Does BTR think I have self-esteem issues? I mean, not me personally, I’m the 17-year-old who was crazy enough to do their choreographed dance on stage with them, but that’s not what’s important. It means BTR thinks their listeners have self-esteem issues. Like typical Rushers are girls who skulk around, feeling lonely all day, hating themselves and turn to Big Time Rush for love and support. Awesome. Proud to be a Rusher.
Let’s get real. Elevate was kinda disappointing, Big Time Rush let me down with their ‘scandalous’ attempts to separate themselves from Nickelodeon by including H-E-double- hockey-sticks in a song lyric, mentioning ‘clubs’ in another song and singing about ‘deep’ emotions and romantic physical contact.

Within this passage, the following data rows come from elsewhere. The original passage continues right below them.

(** An array whose header announces [length items] elements. *)
Lemma parse_first_array items rest :
  let k := Z.of_nat (length items) in
  let enc := array_header k ++ flat_map f items in
  k <= i64_max -> k <= opt_max_array_elements o ->
  Forall decodes items -> bsize enc <= opt_max_request_bytes o ->
  parse_first o (enc ++ rest) = IOk (v_list (map g items)) (length enc).
Proof using limit_u64.
  intros k enc Hi Hc Ha Hr.
  assert (Hk : is_i64 k) by (unfold is_i64, i64_min; lia).
  assert (Hl : length (array_header k) = (length (@nil ascii) + 3 + length (to_string k))%nat)
    by (unfold array_header, crlf; rewrite !length_app; simpl; lia).
  assert (Hbuf : enc ++ rest
                 = [] ++ ["*"%char] ++ to_string k ++ crlf ++ (flat_map f items ++ rest))
    by (unfold enc, array_header; by rewrite <- !app_assoc).
  unfold parse_first. rewrite Hbuf at 1. cbn [app].
  change (is_resp_prefix "*"%char) with true. cbv iota.
  rewrite Hbuf. change 0%nat with (length (@nil ascii)).
  rewrite parse_at_line by (apply to_string_no_cr; auto with velox).
  repeat (rewrite bool_decide_eq_false_2 by done). rewrite bool_decide_eq_true_2 by done.
  unfold parse_array. rewrite parse_number_line_to_string by done.
  rewrite (proj2 (Z.ltb_ge k (-1))), (proj2 (Z.eqb_neq _ _)) by lia.
  rewrite (proj2 (Z.ltb_ge _ k)), (proj2 (Z.ltb_ge _ k)) by (unfold i64_max, u64_max in *; lia).
  cbn [orb]. replace (Z.to_nat k) with (length items) by lia.
  rewrite <- Hbuf, <- Hl. unfold enc. rewrite <- app_assoc. change kMaxDepth with (S 7).
  rewrite parse_items_concat by (done || apply Nat.le_0_l).
  simpl length at 2. by rewrite Nat.sub_0_r.
Qed.
End Arrays.

(** The arguments of a command, one bulk string each. *)
Definition args_fit (o : ParserOptions) (args : list bytes) : Prop :=
  Forall (fun b => is_i64 (bsize b) /\ bsize b <= opt_max_bulk_bytes o) args.

(** Limits under which a command is accepted: the element count, each
    argument and the whole encoding are within the configured bounds. *)
Definition command_fits (o : ParserOptions) (args : list bytes) : Prop :=
  opt_max_request_bytes o <= u64_max /\
  Z.of_nat (length args) <= i64_max /\
  Z.of_nat (length args) <= opt_max_array_elements o /\
  args_fit o args /\
  bsize (encode_command args) <= opt_max_request_bytes o.

Lemma parse_first_command o args rest :
  command_fits o args ->
  parse_first o (encode_command args ++ rest)
  = IOk (v_list (map v_bulk args)) (length (encode_command args)).
Proof.
  intros (Ho & Hi & Hc & Ha & Hr). apply parse_first_array; try done.
  eapply Forall_impl; [|exact Ha]. intros b [? ?] pre post lv ?. by apply parse_bulk_fragment.
Qed.
(* ===== verification/StorageSweep.v ===== *)
(** The operations that walk the whole engine: [dbsize], [expires_count],
    [snapshot], [flushdb] and the background [active_expire]. *)
From S2P Require Import Prelude Util Config Storage StorageFacts StorageSpec.

Section Sweep.
Context `{Platform}.

Lemma effect_trans now e1 e2 e3 :
  effect now e1 e2 unchanged -> effect now e2 e3 unchanged -> effect now e1 e3 unchanged.
Proof.
  intros (? & ? & Hl1) (? & ? & Hl2). split; [done|]. split; [by etrans|].
  intros t Ht. by rewrite Hl2, Hl1.
Qed.

Lemma wf_find_route e i k x : wf e -> find e i k = Some x -> shard_for_key e k = i.
Proof.
  intros Hwf Hf. assert (Hi := find_lt _ _ _ _ Hf).
  by destruct (wf_entries e Hwf i (shard_at e i) k x (shard_at_lookup _ _ Hi) Hf).
Qed.

(** * One shard *)

(** The entries of shard [i] are those listed in [l]. *)
Definition lists (e : StorageEngine) (i : nat) (l : list (bytes * Entry)) : Prop :=
  NoDup l.*1 /\ forall k x, (k, x) ∈ l -> find e i k = Some x.

Lemma lists_cons e i k x l :
  lists e i ((k, x) :: l) -> find e i k = Some x /\ (k ∉ l.*1) /\ lists e i l.
Proof.
  intros [Hn Hl]. cbn [fmap list_fmap fst] in Hn. apply list.NoDup_cons in Hn as [? ?].
  split; [apply Hl; constructor|]. split; [done|]. split; [done|].
  intros. apply Hl. by constructor.
Qed.

Lemma lists_order e i : lists e i (map_order (sh_map (shard_at e i))).
Proof.
  pose proof (map_order_perm (sh_map (shard_at e i))) as Hp. split.
  - rewrite Hp. apply NoDup_fst_map_to_list.
  - intros k x. rewrite Hp, elem_of_map_to_list. done.
Qed.

(** Dropping an expired entry of shard [i]: other entries stay. *)
Lemma expire_step e now i k x :
  wf e -> find e i k = Some x -> expired x now = true ->
  let e' := expire_entry_locked e i k x in
  effect now e e' unchanged /\
  forall j k', find e' j k' = if decide (k' = k) then None else find e j k'.
Proof.
  intros Hwf Hf Hx. assert (Hi := wf_find_route _ _ _ _ Hwf Hf). subst i.
  destruct (expire_entry_wf e k x Hwf Hf) as [Hwf' [Hs Hp]]. split.
  - split; [done|]. split; [done|]. intros t Ht. apply (live_point_same _ _ k None); try done.
    rewrite Hf. simpl. unfold alive. by rewrite (expired_mono x now).
  - intros j k'. destruct (decide (j = shard_for_key e k')) as [->|Hj]; [apply Hp|].
    assert (forall e0, wf e0 -> same_shape e e0 -> find e0 j k' = None) as Hnone.
    { intros e0 Hwf0 Hs0. destruct (find e0 j k') eqn:E; [|done].
      apply wf_find_route in E; [|done]. by rewrite (same_shape_route e e0) in E. }
    rewrite (Hnone _ Hwf' Hs), (Hnone e Hwf) by done. by case_decide.
Qed.

Definition unexpired (now : Z) (l : list (bytes * Entry)) : list (bytes * Entry) :=
  filter (fun kx => expired kx.2 now = false) l.

Lemma sweep_entries_spec {A} (visit : A -> bytes -> Entry -> A) now i l acc e :
  wf e -> lists e i l ->
  let '(a, e') := sweep_entries visit now i l acc e in
  effect now e e' unchanged /\
  a = fold_left (fun a kx => visit a kx.1 kx.2) (unexpired now l) acc /\
  forall j k, (k ∉ l.*1 \/ j <> i) -> find e' j k = find e j k.
Proof.
  intros Hwf Hl. revert acc e Hwf Hl. induction l as [|[k x] l IH]; intros acc e Hwf Hl; simpl.
  { done. }
  destruct (lists_cons _ _ _ _ _ Hl) as (Hf & Hk & Hl').
  destruct (expired x now) eqn:Hx.
  - destruct (expire_step e now i k x Hwf Hf Hx) as [Heff Hfind].
    assert (Hl1 : lists (expire_entry_locked e i k x) i l).
    { split; [apply Hl'|]. intros k' x' Hin. rewrite Hfind, decide_False; [by apply Hl'|].
      intros ->. apply Hk. apply list_elem_of_fmap. by exists (k, x'). }
    specialize (IH acc _ (proj1 Heff) Hl1).
    destruct (sweep_entries visit now i l acc _) as [a e'].
    destruct IH as (Heff' & -> & Hfind'). split; [by eapply effect_trans|]. split.
    + unfold unexpired. rewrite filter_cons_False; [done|]. simpl. congruence.
    + intros j k' Hj. rewrite Hfind' by set_solver. rewrite Hfind. case_decide as Hkk; [|done].
      subst. destruct Hj as [Hj|Hj]; [set_solver|].
      destruct (find e j k) eqn:E; [|done].
      apply wf_find_route in E; [|done]. apply wf_find_route in Hf; [|done]. congruence.
  - specialize (IH (visit acc k x) e Hwf Hl').
    destruct (sweep_entries visit now i l _ e) as [a e'].
    destruct IH as (Heff' & -> & Hfind'). split; [done|]. split.
    + unfold unexpired. by rewrite filter_cons_True.
    + intros j k' Hj. apply Hfind'. set_solver.
Qed.

(** * All shards *)

(** The entries that are visited, in visiting order. *)
Definition live_list (e : StorageEngine) (now : Z) (is_ : list nat) : list (bytes * Entry) :=
  flat_map (fun i => unexpired now (map_order (sh_map (shard_at e i)))) is_.

Lemma sh_map_eq e e' i :
  (forall k, find e' i k = find e i k) -> sh_map (shard_at e' i) = sh_map (shard_at e i).
Proof. intros Hf. apply map_eq, Hf. Qed.

Lemma live_list_eq e e' now is_ :
  (forall i k, i ∈ is_ -> find e' i k = find e i k) -> live_list e' now is_ = live_list e now is_.
Proof.
  induction is_ as [|i is_ IH]; intros Hf; [done|]. cbn [live_list flat_map].
  fold (live_list e' now is_) (live_list e now is_).
  rewrite IH by (intros; apply Hf; by constructor).
  rewrite (sh_map_eq e e' i); [done|]. intros. apply Hf. constructor.
Qed.

Lemma sweep_shards_spec {A} (visit : A -> bytes -> Entry -> A) now is_ acc e :
  wf e -> NoDup is_ ->
  let '(a, e') := sweep_shards visit now is_ acc e in
  effect now e e' unchanged /\
  a = fold_left (fun a kx => visit a kx.1 kx.2) (live_list e now is_) acc.
Proof.
  revert acc e. induction is_ as [|i is_ IH]; intros acc e Hwf Hn; simpl.
  { done. }
  apply list.NoDup_cons in Hn as [Hi Hn].
  pose proof (sweep_entries_spec visit now i _ acc e Hwf (lists_order e i)) as Hs.
  destruct (sweep_entries visit now i _ acc e) as [a1 e1].
  destruct Hs as (Heff & -> & Hfind).
  specialize (IH (fold_left (fun a kx => visit a kx.1 kx.2)
    (unexpired now (map_order (sh_map (shard_at e i)))) acc) e1 (proj1 Heff) Hn).
  destruct (sweep_shards visit now is_ _ e1) as [a e']. destruct IH as [Heff' ->].
  split; [by eapply effect_trans|]. rewrite fold_left_app. f_equal.
  apply live_list_eq. intros j k Hj. apply Hfind. right. intros ->. done.
Qed.

Lemma live_list_elem e now k x :
  wf e -> (k, x) ∈ live_list e now (shard_indices e) <-> fresh e now k = Some x.
Proof.
  intros Hwf. unfold live_list. rewrite list_elem_of_In, in_flat_map. split.
  - intros (i & _ & Hin). apply list_elem_of_In in Hin. unfold unexpired in Hin.
    apply list_elem_of_filter in Hin as [Hx Hin]. simpl in Hx.
    apply (lists_order e i) in Hin. assert (Hr := wf_find_route _ _ _ _ Hwf Hin). subst i.
    unfold fresh. rewrite Hin. simpl. by rewrite Hx.
  - unfold fresh. destruct (find e (shard_for_key e k) k) as [y|] eqn:Hf; simpl; [|done].
    destruct (expired y now) eqn:Hx; [done|]. intros [= ->].
    exists (shard_for_key e k). split.
    + apply in_seq. pose proof (shard_for_key_lt e k (wf_shards e Hwf)). lia.
    + apply list_elem_of_In, list_elem_of_filter. split; [done|].
      by rewrite map_order_perm, elem_of_map_to_list.
Qed.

Let’s get real, again. The album came out three weeks ago and I’ve had every song memorized from Day One. Big Time Rush’s music quality isn’t the point, not for me. The point is that they are cute. They are funny. They make you smile and are just altogether mindless and quirky.
I’m still a die-hard Rusher. I will still listen and love every song from Elevate because those are my boys. I will still tweet @bigtimerush day and night. I will still double-check to make sure the new episode of BTR is set to record on my Tivo. I will still have my computer home page set to the picture of James and me BTR posted on their Nickelodeon webpage. I will still spend every moment in Honors Physics trying to spell out BTR song titles on the periodic table.
We all have our secret obsessions; I’m just willing to publish mine for anyone to read. But I’ll come out and say it: I will always support and love Big Time Rush, no matter what.
I mean, think about it, after this article comes out, they’ll probably be the only friends I have left.